EXERCISE PROMPT ::
Return every line from the records below with the string "destruct".

───

(* ===== verification/PathAttrs.v ===== *)
(** * Path attributes

    The attribute part of an UPDATE: [UpdateMsgParsingState] with
    [parseAsPathAttr], [checkPathAttributeFlag] and [parsePathAttributes]
    (lib/detail/BgpMessageParserUtils.cpp), one definition per attribute case
    of the switch, and [serializePathAttrs] (lib/BgpMessageSerializer.cpp).
    [DCHECK]s are compiled out of a release build and have no counterpart. *)

From S2P Require Import Prelude BgpException Folly BgpStructs Nlri.

(** ** Parsing state *)
Record UpdateMsgParsingState := mkState {
  attrs : BgpAttributes;
  v4Announced : list BgpPrefix;
  v4Withdrawn : list BgpPrefix;
  mpAnnouncedAfi : Z;
  mpAnnouncedSafi : Z;
  mpAnnounced : list BgpPrefix;
  mpWithdrawnAfi : Z;
  mpWithdrawnSafi : Z;
  mpWithdrawn : list BgpPrefix;
  v4WithdrawnLen : Z;
  paLen : Z;
  eor : option BgpEndOfRib;
  v4Nexthop : IPAddress;
  mpNexthop : IPAddress;
  hasOriginAttr : bool;
  hasAsPathAttr : bool
}.

Definition initialState : UpdateMsgParsingState :=
  mkState defaultAttributes [] [] 0 0 [] 0 0 [] 0 0 None IPUnset IPUnset false false.
(** Exactly one of the four members is used, with at most 255 AS numbers of the
    session's width; the sets are in the order of [std::set]. *)
Definition wf_segment (as4 : bool) (seg : BgpAttrAsPathSegment) : Prop :=
  usedSegmentTypes seg = 1 /\
  Forall (wf_asn as4) (snd (segment_kind seg)) /\
  (length (snd (segment_kind seg)) <= 255)%nat /\
  StronglySorted Z.lt (asSet seg) /\ StronglySorted Z.lt (asConfedSet seg).

Definition u32 (v : Z) : Prop := 0 <= v < 2 ^ 32.
Definition u16 (v : Z) : Prop := 0 <= v < 2 ^ 16.

Section WireForm.
Context `{F : FollyOps} `{L : !FollyLaws F}.

Definition wf_aggregator (as4 : bool) (o : bytes) (g : BgpAttrAggregator) : Prop :=
  g = mkAggregator 0 "" \/
  (wf_asn as4 (agg_asn g) /\ agg_asn g <> 0 /\ length o = 4%nat /\ wf_bytes o /\
   agg_ip g = ip_str (IPV4 o)).

Record wf_attrs (as4 : bool) (o : bytes) (a : BgpAttributes) : Prop := {
  wf_origin : 0 <= origin a <= 2;
  wf_asPath : Forall (wf_segment as4) (asPath a);
  wf_med : u32 (med a);
  wf_medSet : isMedSet a = false -> med a = 0;
  wf_localPref : forall v, localPref a = Some v -> u32 v;
  wf_agg : wf_aggregator as4 o (aggregator a);
  wf_communities :
    Forall (fun c => u16 (comm_asn c) /\ u16 (comm_value c)) (communities a);
  wf_originatorId : u32 (originatorId a);
  wf_clusterList : Forall u32 (clusterList a);
  wf_extCommunities :
    Forall (fun c => u32 (firstWord c) /\ u32 (secondWord c)) (extCommunities a)
}.
Lemma parseV4Withdrawn_throws cur capa st : wf_bytes cur ->
  throws_in is_update_exn (parseV4Withdrawn cur capa st).
Proof.
  intros Hwf. unfold parseV4Withdrawn. destruct (Z.ltb_spec (blen cur) 2); [solve_throws|].
  destruct (readBE_guarded 2 cur) as (n & -> & Hn); [lia|done|]. cbn [rbind]. cbv zeta.
  case_match; [solve_throws|]. case_match eqn:Hl; [solve_throws|]. apply Z.ltb_ge in Hl.
  rewrite cursor_skip_ok by lia. cbn [rbind]. apply throws_in_bind; [|solve_throws].
  apply catch_out_of_range_throws_in, parseNlri_throws.
Qed.

Lemma parseV4Announced_total cur capa st : parseV4Announced cur capa st <> NoFuel.
Proof. unfold parseV4Announced. solve_total. apply parseNlri_total. Qed.

Lemma parseV4Announced_throws cur capa st : wf_bytes cur ->
  throws_in is_update_exn (parseV4Announced cur capa st).
Proof.
  intros Hwf. unfold parseV4Announced. case_match; [solve_throws|].
  apply throws_in_bind; [by apply parseNlri_guarded|]. intros l _.
  rewrite cursor_skip_ok by lia. solve_throws.
Qed.

(** Both leave a suffix of their input. *)
Lemma parseV4Withdrawn_suffix cur capa st cur' st' :
  parseV4Withdrawn cur capa st = Ok (cur', st') -> wf_bytes cur -> wf_bytes cur'.
Proof.
  unfold parseV4Withdrawn. intros H Hwf. cbv zeta in H. inv_reads; solve_suffix.
Qed.
Lemma parsePathAttributes_suffix cur capa st cur' st' :
  parsePathAttributes cur capa st = Ok (cur', st') -> wf_bytes cur -> wf_bytes cur'.
Proof.
  unfold parsePathAttributes. intros H Hwf. cbv zeta in H. inv_reads; solve_suffix.
Qed.

Lemma parseUpdateBody_total cur capa : parseUpdateBody cur capa <> NoFuel.
Proof.
  unfold parseUpdateBody, doSanityChecks. apply rbind_not_NoFuel; [apply parseV4Withdrawn_total|].
  intros [c1 st1] _. apply rbind_not_NoFuel; [apply parsePathAttributes_total|].
  intros [c2 st2] _. repeat case_match; try done.
  apply rbind_not_NoFuel; [apply parseV4Announced_total|]. intros [c3 st3] _. solve_total.
Qed.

───

RESULT ::
  intros Hwf. unfold parseV4Withdrawn. destruct (Z.ltb_spec (blen cur) 2); [solve_throws|].
  destruct (readBE_guarded 2 cur) as (n & -> & Hn); [lia|done|]. cbn [rbind]. cbv zeta.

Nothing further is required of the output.